• _Aim of the exercise_: Your response must be an exact transcription of the lines from the one containing "if hard_recycle_only cfg" through the final line of the data.

Stored data entries
(** A call that does not write the record of [id] keeps it, if it has
    not expired when the call is made. *)
Lemma step_keeps id v dl ev r :
  ¬ writes_record id ev.2 →
  expired (now ev.1) (Entry (VString v) dl) = false →
  keeps (resultPrefix +:+ id) v dl r →
  keeps (resultPrefix +:+ id) v dl (step ev r).
Proof.
  intros Hw He [Hd Hq]. unfold keeps. rewrite step_opts.
  destruct ev as [e c]. unfold step. simpl in *.
  destruct c as [id' b|id'|id'|id'| | |id'| |].
  - assert (resultPrefix +:+ id' ≠ resultPrefix +:+ id) as Hk
      by (by intros ?%result_key_inj).
    destruct (decide (PipePeriod (opts r) = 0)) as [Hp|Hp].
    + rewrite (Set_direct _ _ _ _ Hp). simpl. split; [|done].
      by apply process_keeps.
    + rewrite (Set_queued _ _ _ _ Hp). simpl. split; [done|].
      intros Hpp. apply Forall_app. split; [auto|]. by repeat constructor.
  - rewrite Get_state. simpl. split; [|done]. by apply process_keeps.
  - destruct (decide (PipePeriod (opts r) = 0)) as [Hp|Hp].
    + rewrite (SetSuccess_direct _ _ _ Hp). simpl. split; [|done].
      by apply process_keeps.
    + rewrite (SetSuccess_queued _ _ _ Hp). simpl. split; [done|].
      intros Hpp. apply Forall_app. split; [auto|]. by repeat constructor.
  - destruct (decide (PipePeriod (opts r) = 0)) as [Hp|Hp].
    + rewrite (SetFailed_direct _ _ _ Hp). simpl. split; [|done].
      by apply process_keeps.
    + rewrite (SetFailed_queued _ _ _ Hp). simpl. split; [done|].
      intros Hpp. apply Forall_app. split; [auto|]. by repeat constructor.
  - rewrite GetSuccess_state. simpl. split; [|done]. by apply process_keeps.
  - rewrite GetFailed_state. simpl. split; [|done]. by apply process_keeps.
  - assert (resultPrefix +:+ id' ≠ resultPrefix +:+ id) as Hk
      by (by intros ?%result_key_inj).
    rewrite DeleteJob_unfold. simpl. split; [|done].
    apply roundtrip_keeps; [|done..]. by repeat constructor.
  - destruct (0 <? PipePeriod (opts r)) eqn:Hpp; [|done].
    apply Z.ltb_lt in Hpp.
    destruct (pipe r) as [|c q] eqn:Hpipe.
    { rewrite (execPipe_tick_empty e r Hpipe). split; [done|].
      rewrite Hpipe. auto. }
    destruct (execPipe_tick_nonempty e r) as (Hc & _ & Hp' & _);
      [by rewrite Hpipe|].
    rewrite Hc, Hp', Hpipe. split; [|done].
    apply roundtrip_keeps; auto.
  - destruct (0 <? MetaExpiry (opts r)) eqn:Hm; [|done].
    destruct (decide (PipePeriod (opts r) = 0)) as [Hp|Hp].
    + destruct (expireMeta_tick_direct (MetaExpiry (opts r)) e r Hp)
        as [Hq' Hc]. simpl in Hc. rewrite Hq', Hc. split; [|done].
      by repeat apply process_keeps.
    + destruct (expireMeta_tick_queued (MetaExpiry (opts r)) e r Hp)
        as (Hq' & Hc & _). simpl in Hq'. rewrite Hq', Hc. split; [done|].
      intros Hpp. apply Forall_app. split; [auto|]. by repeat constructor.
Qed.
(** ** The cleaner engine: acting on a scan

    [has_trash] is [send2trash is not None]; [qdir] is [QUARANTINE_DIR];
    [resolve] is [PathRule.resolve_base] on the rule's [path] (a rule name is
    one path component); [stop k] is the stop flag at the [k]-th check. *)
Section Act.
Variable cfg : AppConfig.
Variable has_trash : bool.
Variable qdir : path.
Variable resolve : string -> path.
Variable stop : nat -> bool.

(** [ensure_quarantine()]. *)
Definition ensure_quarantine : PyIO path := mkdir_parents qdir ;; io_ret qdir.

(** [_resolve_action]. *)
Definition resolve_action (r : PathRule) : ActionType :=
  if hard_recycle_only cfg then Recycle else action r.

(** The [delete] branch: make writable (errors ignored), then unlink. *)
Definition delete_branch (p : path) : PyIO unit :=
  io_try (chmod_add_write p) (fun _ => io_ret tt) ;;
  unlink_missing_ok p.

(** The quarantine destination [(qroot / rel).with_suffix(p.suffix)]. *)
Definition quarantine_dest (p : path) (r : PathRule) : option path :=
  let rel := match relative_to p (resolve (rule_path r)) with
             | Some rel => rel
             | None => [path_name p]
             end in
  with_suffix ((qdir ++ [name r]) ++ rel) (name_suffix (path_name p)).

(** The [quarantine] branch. *)
Definition quarantine_branch (p : path) (r : PathRule) : PyIO unit :=
  qroot0 <- ensure_quarantine ;;
  let qroot := qroot0 ++ [name r] in
  mkdir_parents qroot ;;
  match quarantine_dest p r with
  | None => io_raise "ValueError"
  | Some dest => mkdir_parents (path_parent dest) ;; shutil_move p dest
  end.

(** [except Exception as e: log(f"Failed: {p} → {e}"); return False]. *)
Definition report_failure (e : string) : PyIO bool :=
  io_log ("Failed: " ++ e)%string ;; io_ret false.

(** [_recycle_or_quarantine_or_delete]. *)
Definition recycle_or_quarantine_or_delete (p : path) (r : PathRule) : PyIO bool :=
  io_try
    (if dry_run cfg then io_ret true else
     let a := resolve_action r in
     if (bool_decide (a = Recycle)) && has_trash then send2trash p ;; io_ret true
     else if bool_decide (a = Delete) || negb (quarantine_enabled cfg)
     then delete_branch p ;; io_ret true
     else quarantine_branch p r ;; io_ret true)
    report_failure.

• _Result of this exercise_:
  if hard_recycle_only cfg then Recycle else action r.

(** The [delete] branch: make writable (errors ignored), then unlink. *)
Definition delete_branch (p : path) : PyIO unit :=
  io_try (chmod_add_write p) (fun _ => io_ret tt) ;;
  unlink_missing_ok p.

(** The quarantine destination [(qroot / rel).with_suffix(p.suffix)]. *)
Definition quarantine_dest (p : path) (r : PathRule) : option path :=
  let rel := match relative_to p (resolve (rule_path r)) with
             | Some rel => rel
             | None => [path_name p]
             end in
  with_suffix ((qdir ++ [name r]) ++ rel) (name_suffix (path_name p)).

(** The [quarantine] branch. *)
Definition quarantine_branch (p : path) (r : PathRule) : PyIO unit :=
  qroot0 <- ensure_quarantine ;;
  let qroot := qroot0 ++ [name r] in
  mkdir_parents qroot ;;
  match quarantine_dest p r with
  | None => io_raise "ValueError"
  | Some dest => mkdir_parents (path_parent dest) ;; shutil_move p dest
  end.

(** [except Exception as e: log(f"Failed: {p} → {e}"); return False]. *)
Definition report_failure (e : string) : PyIO bool :=
  io_log ("Failed: " ++ e)%string ;; io_ret false.

(** [_recycle_or_quarantine_or_delete]. *)
Definition recycle_or_quarantine_or_delete (p : path) (r : PathRule) : PyIO bool :=
  io_try
    (if dry_run cfg then io_ret true else
     let a := resolve_action r in
     if (bool_decide (a = Recycle)) && has_trash then send2trash p ;; io_ret true
     else if bool_decide (a = Delete) || negb (quarantine_enabled cfg)
     then delete_branch p ;; io_ret true
     else quarantine_branch p r ;; io_ret true)
    report_failure.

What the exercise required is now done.